# Introducing Boomer to the fleet



## cmacusa3 (Mar 24, 2015)




----------



## Chenderson (Mar 25, 2015)

I do hope thats a Battlestar Galactica reference  nice looking tortoise either way.


----------



## bouaboua (Mar 25, 2015)

Hello Boomer ! !

You are a such beauty! !


----------



## cmacusa3 (Mar 25, 2015)

Chenderson said:


> I do hope thats a Battlestar Galactica reference  nice looking tortoise either way.


No I didn't think about that but what's funny is it looks like an aircraft on her front marking




Thanks B!


----------



## Chenderson (Mar 25, 2015)

Just need Starbuck and Apollo now.


----------



## cmacusa3 (Mar 25, 2015)

Haha, I think I'm at my limit.


----------



## Chenderson (Mar 25, 2015)

Abramsmytankturtle said:


> Haha, I think I'm at my limit.


Commander Adama would not be pleased.

How many leopards do you currently have, or is this the first?


----------



## cmacusa3 (Mar 25, 2015)

I just had 15, 2 leopards, one Sully, 10 boxies and my son has 2 RS. I just gave my first leopard to a family member after getting it started healthy, and gave away one ornate to a neighbor that let me set up her enclosure, so 13 currently and that's too many, or not.


----------



## Chenderson (Mar 25, 2015)

Abramsmytankturtle said:


> I just had 15, 2 leopards, one Sully, 10 boxies and my son has 2 RS. I just gave my first leopard to a family member after getting it started healthy, and gave away one ornate to a neighbor that let me set up her enclosure, so 13 currently and that's too many, or not.


13 is an unlucky number, I would definitely get a 14th haha.


----------



## cmacusa3 (Mar 25, 2015)

Yes or pass another along,..... nah its tough giving them away.

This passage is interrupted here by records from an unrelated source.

(* ===== verification/PdcpUeSpec.v ===== *)
(** The table of UEs and bearers of the PDCP layer: every bearer sits in the slot
    of its identity, every entity that was created is in one slot or has been
    deleted once, and the calls for one UE leave the others alone. *)

From stdpp Require Import base tactics list numbers.
From Stdlib Require Import ZArith Lia.
From S2P Require Import Prelude DataQueue Sdap PdcpSdu PdcpEntity PdcpUe.

(** ** What an operation never changes of an entity *)

Definition bearer (e : nr_pdcp_entity_t) :=
  (type e, rb_id e, pdusession_id e, has_sdap_rx e, has_sdap_tx e, is_gnb e).

Lemma deliver_consecutive_bearer l : forall e c, bearer (deliver_consecutive e l c).2 = bearer e.
Proof. induction l as [|s l IH]; intros e c; simpl; [done|]. destruct (_ =? _); [|done]. by rewrite IH. Qed.

Lemma deliver_below_bearer l : forall e, bearer (deliver_below e l) = bearer e.
Proof. induction l as [|s l IH]; intros e; simpl; [done|]. destruct (_ <? _); [|done]. by rewrite IH. Qed.

Lemma deliver_all_loop_bearer l : forall e, bearer (deliver_all_loop e l) = bearer e.
Proof. induction l as [|s l IH]; intros e; simpl; [done|]. by rewrite IH. Qed.

Lemma free_rx_loop_bearer l : forall e, bearer (free_rx_loop e l) = bearer e.
Proof. induction l as [|s l IH]; intros e; simpl; [done|]. by rewrite IH. Qed.

Lemma update_t_reordering_bearer e : bearer (update_t_reordering e) = bearer e.
Proof. unfold update_t_reordering. repeat case_match; done. Qed.

Lemma store_and_deliver_bearer e sdu size h : bearer (store_and_deliver e sdu size h) = bearer e.
Proof.
  unfold store_and_deliver. rewrite update_t_reordering_bearer. set (e1 := if _ <=? _ then _ else _).
  assert (H1 : bearer e1 = bearer e) by (unfold e1; by case_match). clearbody e1. simpl.
  case_match; [|done]. pose proof (deliver_consecutive_bearer (rx_list e1) e1 (rx_deliv e1)) as H2.
  destruct (deliver_consecutive _ _ _) as [c e2]. simpl in *. by rewrite <- H1, <- H2.
Qed.

Lemma recv_pdu_bearer C e buf e' : nr_pdcp_entity_recv_pdu C e buf = Ret e' -> bearer e' = bearer e.
Proof.
  unfold nr_pdcp_entity_recv_pdu. intros H. repeat (case_match; [by simplify_eq|]).
  inv_bind H. inv_bind H. case_match. case_match; [by simplify_eq|]. do 3 inv_bind H.
  case_match; [by simplify_eq|]. case_match; [by simplify_eq|]. inv_bind H. simplify_eq.
  by rewrite store_and_deliver_bearer.
Qed.

Lemma process_sdu_bearer C e buf id m r e' pdu :
  nr_pdcp_entity_process_sdu C e buf id m = Ret (r, e', pdu) -> bearer e' = bearer e /\ events e' = events e.
Proof.
  unfold nr_pdcp_entity_process_sdu. intros H. case_match; [done|]. case_match; [by simplify_eq|].
  inv_bind H. inv_bind H. by simplify_eq.
Qed.

Lemma set_security_bearer e p e' : nr_pdcp_entity_set_security e p = Ret e' -> bearer e' = bearer e.
Proof.
  unfold nr_pdcp_entity_set_security. intros H. inv_bind H. revert Hv H. unfold set_integrity, set_ciphering.
  repeat case_match; intros; by simplify_eq.
Qed.

Lemma set_time_bearer e now : bearer (nr_pdcp_entity_set_time e now) = bearer e.
Proof.
  unfold nr_pdcp_entity_set_time, check_t_reordering. repeat (case_match; [done|]).
  match goal with |- context [deliver_below ?e1 ?l] =>
    pose proof (deliver_below_bearer l e1) as H1; set (e2 := deliver_below e1 l) in * end. clearbody e2.
  pose proof (deliver_consecutive_bearer (rx_list e2) e2 (rx_reord e2)) as H2.
  destruct (deliver_consecutive _ _ _) as [c e3]. simpl in *. case_match; exact (eq_trans H2 H1).
Qed.

Lemma suspend_flush_bearer e : bearer (suspend_flush e) = bearer e.
Proof. unfold suspend_flush, deliver_all_sdus. case_match; [|done]. by rewrite deliver_all_loop_bearer. Qed.

Lemma reestablish_bearer e p e' : reestablish_entity e p = Ret e' -> bearer e' = bearer e.
Proof.
  unfold reestablish_entity, nr_pdcp_entity_reestablish_drb_am, nr_pdcp_entity_reestablish_drb_um,
    nr_pdcp_entity_reestablish_srb, free_rx_list, deliver_all_sdus.
  intros H. destruct (type e); inv_bind H; apply set_security_bearer in Hv; injection H as <-;
    (transitivity (bearer v); [done|]); rewrite Hv.
  - done.
  - case_match; [|done]. exact (deliver_all_loop_bearer _ _).
  - exact (free_rx_loop_bearer _ _).
Qed.

Lemma reconfigure_bearer e c e' : reconfigure_entity e c = Ret e' -> bearer e' = bearer e.
Proof.
  unfold reconfigure_entity. intros H. destruct c as [c|]; [|by simplify_eq]. inv_bind H.
  destruct (pc_drb c) as [d|]; [|by simplify_eq]. inv_bind H. inv_bind H.
  assert (bearer v0 = bearer e) by (destruct (discardTimer d); [inv_bind Hv0|]; by simplify_eq).
  assert (bearer v1 = bearer v0) by (destruct (pdcp_SN_SizeUL d); [inv_bind Hv1|]; by simplify_eq).
  assert (E : bearer v1 = bearer e) by congruence.
  destruct (pdcp_SN_SizeDL d); [|by injection H as <-]. inv_bind H. case_match; [done|]. by injection H as <-.
Qed.

Lemma new_entity_bearer ty g rb se rx tx sn t d p e :
  new_nr_pdcp_entity ty g rb se rx tx sn t d p = Ret e -> bearer e = (ty, rb, se, rx, tx, g).
Proof. intros H. apply set_security_bearer in H. by rewrite H. Qed.

(** ** Invariant of the table *)

Definition slots (f : bool) (u : nr_pdcp_ue_t) : list (option rb_t) := if f then srb u else drb u.

(** what sits in slot [i] of the SRBs ([f]) or the DRBs *)
Record slot_ok (f : bool) (i : nat) (rb : rb_t) : Prop := {
  sk_limit : (i < if f then 2 else 5)%nat;
  sk_id : rb_id (rb_entity rb) = Z.of_nat i + 1;
  sk_type : type (rb_entity rb) = if f then NR_PDCP_SRB else NR_PDCP_DRB_AM;
  sk_events : events (rb_entity rb) = []
}.

Record ue_ok (u : nr_pdcp_ue_t) : Prop := {
  uo_srb : length (srb u) = 3%nat;
  uo_drb : length (drb u) = 32%nat;
  uo_slots : forall f i rb, slots f u !! i = Some (Some rb) -> slot_ok f i rb
}.

(** addresses of the entities of a UE, of all UEs *)
Definition live_ue (u : nr_pdcp_ue_t) : list Z := slot_addrs (srb u) ++ slot_addrs (drb u).
Definition live (l : list nr_pdcp_ue_t) : list Z := flat_map live_ue l.

Record layer_ok (L : pdcp_layer) : Prop := {
  lo_ids : NoDup (map ue_id (ue_list L));
  lo_ues : Forall ue_ok (ue_list L);
  lo_next : 0 <= next_entity L;
  lo_alloc : live (ue_list L) ++ deleted L ≡ₚ seqZ 0 (next_entity L)
}.

Lemma new_ue_ok id : ue_ok (new_ue id).
Proof. constructor; [done|done|]. intros [] i rb H; apply lookup_replicate_1 in H as [? _]; done. Qed.

Lemma find_split l id u : find_ue l id = Some u ->
  ue_id u = id /\ exists l1 l2, l = l1 ++ u :: l2 /\ remove_first l id = l1 ++ l2 /\
  (forall v, ue_id v = id -> put_ue l v = l1 ++ v :: l2) /\ Forall (fun v => ue_id v <> id) l1.
Proof.
  induction l as [|w l IH]; intros H; simpl in H; [done|]. destruct (Z.eqb_spec (ue_id w) id) as [E|E].
  - simplify_eq. split; [done|]. exists [], l. simpl. rewrite Z.eqb_refl. split_and!; try done.
    intros v Hv. by rewrite Hv, Z.eqb_refl.
  - destruct (IH H) as (Hid & l1 & l2 & -> & Hr & Hp & Hf). split; [done|]. exists (w :: l1), l2.
    simpl. rewrite (proj2 (Z.eqb_neq _ _) E), Hr. split_and!; try done; [|by constructor].
    intros v Hv. by rewrite Hv, (proj2 (Z.eqb_neq _ _) E), Hp.
Qed.

Lemma find_app_ne l1 l2 id : Forall (fun v => ue_id v <> id) l1 -> find_ue (l1 ++ l2) id = find_ue l2 id.
Proof. induction 1 as [|v l1 Hv _ IH]; simpl; [done|]. by rewrite (proj2 (Z.eqb_neq _ _) Hv). Qed.

Lemma find_middle_ne l1 u l2 id : ue_id u <> id -> find_ue (l1 ++ u :: l2) id = find_ue (l1 ++ l2) id.
Proof.
  intros H. induction l1 as [|v l1 IH]; simpl; [by rewrite (proj2 (Z.eqb_neq _ _) H)|]. by rewrite IH.
Qed.

Lemma find_none l id : find_ue l id = None -> id ∉ map ue_id l.
Proof.
  induction l as [|v l IH]; simpl; [intros _; apply not_elem_of_nil|]. destruct (Z.eqb_spec (ue_id v) id); [done|].
  intros H. rewrite not_elem_of_cons. auto.
Qed.

Lemma live_middle l1 u l2 : live (l1 ++ u :: l2) ≡ₚ live_ue u ++ live (l1 ++ l2).
Proof. unfold live. rewrite !flat_map_app. simpl. solve_Permutation. Qed.

(** ** UEs that only one call changes *)

(** the UEs other than [id] are as they were *)
Definition others_kept (id : Z) (L L' : pdcp_layer) : Prop :=
  forall id', id' <> id -> find_ue (ue_list L') id' = find_ue (ue_list L) id'.

(** a UE of the table is replaced; [gone] and [fresh] are the addresses it loses
    and gains *)
Lemma put_ue_ok L L' u u' gone fresh :
  layer_ok L -> find_ue (ue_list L) (ue_id u) = Some u -> ue_id u' = ue_id u -> ue_ok u' ->
  ue_list L' = put_ue (ue_list L) u' ->
  deleted L' = deleted L ++ gone -> 0 <= next_entity L' ->
  seqZ 0 (next_entity L') ≡ₚ fresh ++ seqZ 0 (next_entity L) -> live_ue u' ++ gone ≡ₚ fresh ++ live_ue u ->
  layer_ok L' /\ others_kept (ue_id u) L L' /\ find_ue (ue_list L') (ue_id u) = Some u'.
Proof.
  intros [H1 H2 H3 H4] Hf Hid Hu Hl Hd Hn Hs Hlive. destruct (find_split _ _ _ Hf) as (_ & l1 & l2 & E & _ & Hp & Hne).
  rewrite (Hp u' Hid) in Hl. rewrite E in H1, H2, H4. unfold others_kept. rewrite Hl, E. split_and!.
  - constructor; rewrite ?Hl; [| |done|].
    + rewrite map_app in *. simpl in *. by rewrite Hid.
    + rewrite Forall_app in *. destruct H2 as [? H2]. inversion H2; subst. split; [done|]. by constructor.
    + rewrite Hs, <- H4, Hd, !live_middle.
      transitivity ((live_ue u' ++ gone) ++ live (l1 ++ l2) ++ deleted L); [solve_Permutation|].
      rewrite Hlive. solve_Permutation.
  - intros id' Hid'. rewrite !find_middle_ne by congruence. done.
  - rewrite find_app_ne by done. simpl. by rewrite Hid, Z.eqb_refl.
Qed.

Lemma slots_set f i s u : slots f (set_slot u f i s) = <[i := s]> (slots f u) /\
  slots (negb f) (set_slot u f i s) = slots (negb f) u /\ ue_id (set_slot u f i s) = ue_id u.
Proof. by destruct f. Qed.

Lemma set_slot_ok f i s u : ue_ok u -> (forall rb, s = Some rb -> slot_ok f i rb) -> ue_ok (set_slot u f i s).
Proof.
  intros [H1 H2 H3] Hs. destruct (slots_set f i s u) as (E1 & E2 & _). constructor.
  - destruct f; simpl; [by rewrite length_insert|done].
  - destruct f; simpl; [done|by rewrite length_insert].
  - intros g j rb Hj. destruct (decide (g = f)) as [->|Hne].
    + rewrite E1 in Hj. apply list_lookup_insert_Some in Hj as [(<- & -> & _)|(? & Hj)]; eauto.
    + replace g with (negb f) in * by (by destruct f, g). rewrite E2 in Hj. eauto.
Qed.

I'm sure I will have a someone bring me one this summer as always.


----------



## Chenderson (Mar 25, 2015)

I'm still haggling with my girlfriend to go from one redfoot to three at the end of the year. Do you just take care of them over the summer for people?


----------



## cmacusa3 (Mar 25, 2015)

I've had box turtles for several years and once people find out it just turns into I'm the turtle guy and when people don't want theirs anymore they call me. I've set up several outdoor enclosures and once I feel like its safe I add them to my main enclosure. I got really bored this winter while my turtles were in hibernation so I decided to get into the torts, we have 100 acres in the country and once the Torts get to a size that I can't handle anymore, I will build a tort paradise. This is my main enclosure for my boxies, its just started to warm up so a few are out of hibernation and everything is starting to grow.


----------



## Chenderson (Mar 26, 2015)

Looks gorgeous, tempted to move in myself!


----------



## cmacusa3 (Apr 13, 2015)

A couple of new photos of Boomer


----------



## gingerbee (Apr 13, 2015)

Wow beautiful!!


----------



## cmacusa3 (May 16, 2015)

Boomer inside







Boomer outside


----------



## Carol S (May 16, 2015)

Very beautiful shell.


----------



## cmacusa3 (May 21, 2015)

6 months today and broke 200


----------



## Yvonne G (May 21, 2015)

Abramsmytankturtle said:


> I've had box turtles for several years and once people find out it just turns into I'm the turtle guy and when people don't want theirs anymore they call me. I've set up several outdoor enclosures and once I feel like its safe I add them to my main enclosure. I got really bored this winter while my turtles were in hibernation so I decided to get into the torts, we have 100 acres in the country and once the Torts get to a size that I can't handle anymore, I will build a tort paradise. This is my main enclosure for my boxies, its just started to warm up so a few are out of hibernation and everything is starting to grow.
> 
> View attachment 123325



I love it when people include the occupant when showing habitat pictures. That is truly a paradise.


----------



## SteveW (May 21, 2015)

Abramsmytankturtle said:


> 6 months today and broke 200
> 
> View attachment 130964
> View attachment 130965



Is this the tort fromSierra view ranch? Looks amazing.


----------



## cmacusa3 (May 21, 2015)

Yvonne G said:


> I love it when people include the occupant when showing habitat pictures. That is truly a paradise.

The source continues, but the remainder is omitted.